# TASK REQUIREMENTS
Every line from the one with "Lemma energy_needs_permission_witness : exists" through the end of the material should be written out character for character. Lines before it are excluded.

# DATA
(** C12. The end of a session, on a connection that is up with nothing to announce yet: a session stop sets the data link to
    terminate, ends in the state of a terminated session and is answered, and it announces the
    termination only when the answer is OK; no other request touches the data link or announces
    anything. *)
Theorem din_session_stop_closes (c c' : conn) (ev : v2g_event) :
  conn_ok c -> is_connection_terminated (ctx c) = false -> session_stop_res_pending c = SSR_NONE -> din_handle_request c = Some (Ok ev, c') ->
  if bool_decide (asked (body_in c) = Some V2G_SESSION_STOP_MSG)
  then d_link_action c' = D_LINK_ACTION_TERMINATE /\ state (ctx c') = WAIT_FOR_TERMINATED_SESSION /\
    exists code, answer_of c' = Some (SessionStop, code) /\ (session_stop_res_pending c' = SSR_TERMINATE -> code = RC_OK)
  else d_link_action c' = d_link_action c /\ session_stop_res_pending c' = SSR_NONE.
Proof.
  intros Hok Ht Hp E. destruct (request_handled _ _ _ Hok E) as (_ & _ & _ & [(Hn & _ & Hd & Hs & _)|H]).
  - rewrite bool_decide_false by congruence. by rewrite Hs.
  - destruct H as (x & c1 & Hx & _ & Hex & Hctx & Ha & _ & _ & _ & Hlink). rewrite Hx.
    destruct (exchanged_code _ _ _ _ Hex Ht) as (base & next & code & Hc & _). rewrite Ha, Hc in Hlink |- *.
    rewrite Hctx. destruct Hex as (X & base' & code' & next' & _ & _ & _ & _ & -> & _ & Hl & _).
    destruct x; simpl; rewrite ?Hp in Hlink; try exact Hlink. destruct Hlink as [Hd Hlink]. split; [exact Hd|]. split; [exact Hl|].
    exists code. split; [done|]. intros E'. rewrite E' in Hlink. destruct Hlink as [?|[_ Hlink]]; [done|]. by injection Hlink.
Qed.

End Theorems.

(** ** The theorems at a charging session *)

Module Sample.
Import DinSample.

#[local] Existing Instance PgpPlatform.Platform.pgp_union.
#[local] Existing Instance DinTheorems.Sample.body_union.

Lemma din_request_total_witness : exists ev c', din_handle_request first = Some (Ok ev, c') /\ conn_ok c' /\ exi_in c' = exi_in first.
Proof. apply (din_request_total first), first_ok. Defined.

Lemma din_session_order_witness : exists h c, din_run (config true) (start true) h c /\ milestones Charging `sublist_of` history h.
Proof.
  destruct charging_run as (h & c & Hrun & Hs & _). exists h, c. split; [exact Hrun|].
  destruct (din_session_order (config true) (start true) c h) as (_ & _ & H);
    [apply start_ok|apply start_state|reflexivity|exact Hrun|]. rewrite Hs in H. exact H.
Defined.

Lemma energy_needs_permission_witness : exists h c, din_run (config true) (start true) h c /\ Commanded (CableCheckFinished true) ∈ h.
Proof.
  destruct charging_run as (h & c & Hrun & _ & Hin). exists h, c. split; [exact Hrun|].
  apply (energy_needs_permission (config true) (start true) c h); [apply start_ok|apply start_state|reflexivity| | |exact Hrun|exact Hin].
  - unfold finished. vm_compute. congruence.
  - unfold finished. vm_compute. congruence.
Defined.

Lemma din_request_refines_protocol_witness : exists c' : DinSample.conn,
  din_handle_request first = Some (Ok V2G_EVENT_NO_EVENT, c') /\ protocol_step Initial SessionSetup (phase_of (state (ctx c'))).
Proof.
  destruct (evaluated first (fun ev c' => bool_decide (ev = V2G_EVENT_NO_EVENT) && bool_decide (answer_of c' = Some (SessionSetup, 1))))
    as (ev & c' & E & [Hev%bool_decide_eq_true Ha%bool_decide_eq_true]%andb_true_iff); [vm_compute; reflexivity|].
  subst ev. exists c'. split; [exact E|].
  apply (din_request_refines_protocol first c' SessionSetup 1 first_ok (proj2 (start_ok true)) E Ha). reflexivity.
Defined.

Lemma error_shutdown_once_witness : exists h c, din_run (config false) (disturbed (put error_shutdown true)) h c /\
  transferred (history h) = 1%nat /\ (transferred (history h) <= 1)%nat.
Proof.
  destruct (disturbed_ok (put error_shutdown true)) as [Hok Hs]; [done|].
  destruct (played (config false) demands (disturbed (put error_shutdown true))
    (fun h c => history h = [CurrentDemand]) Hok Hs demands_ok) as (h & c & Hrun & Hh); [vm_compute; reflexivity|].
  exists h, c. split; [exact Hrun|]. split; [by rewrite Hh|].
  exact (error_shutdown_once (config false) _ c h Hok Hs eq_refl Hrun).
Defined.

# ANSWER TO THIS PROBLEM
Lemma energy_needs_permission_witness : exists h c, din_run (config true) (start true) h c /\ Commanded (CableCheckFinished true) ∈ h.
Proof.
  destruct charging_run as (h & c & Hrun & _ & Hin). exists h, c. split; [exact Hrun|].
  apply (energy_needs_permission (config true) (start true) c h); [apply start_ok|apply start_state|reflexivity| | |exact Hrun|exact Hin].
  - unfold finished. vm_compute. congruence.
  - unfold finished. vm_compute. congruence.
Defined.

Lemma din_request_refines_protocol_witness : exists c' : DinSample.conn,
  din_handle_request first = Some (Ok V2G_EVENT_NO_EVENT, c') /\ protocol_step Initial SessionSetup (phase_of (state (ctx c'))).
Proof.
  destruct (evaluated first (fun ev c' => bool_decide (ev = V2G_EVENT_NO_EVENT) && bool_decide (answer_of c' = Some (SessionSetup, 1))))
    as (ev & c' & E & [Hev%bool_decide_eq_true Ha%bool_decide_eq_true]%andb_true_iff); [vm_compute; reflexivity|].
  subst ev. exists c'. split; [exact E|].
  apply (din_request_refines_protocol first c' SessionSetup 1 first_ok (proj2 (start_ok true)) E Ha). reflexivity.
Defined.

Lemma error_shutdown_once_witness : exists h c, din_run (config false) (disturbed (put error_shutdown true)) h c /\
  transferred (history h) = 1%nat /\ (transferred (history h) <= 1)%nat.
Proof.
  destruct (disturbed_ok (put error_shutdown true)) as [Hok Hs]; [done|].
  destruct (played (config false) demands (disturbed (put error_shutdown true))
    (fun h c => history h = [CurrentDemand]) Hok Hs demands_ok) as (h & c & Hrun & Hh); [vm_compute; reflexivity|].
  exists h, c. split; [exact Hrun|]. split; [by rewrite Hh|].
  exact (error_shutdown_once (config false) _ c h Hok Hs eq_refl Hrun).
Defined.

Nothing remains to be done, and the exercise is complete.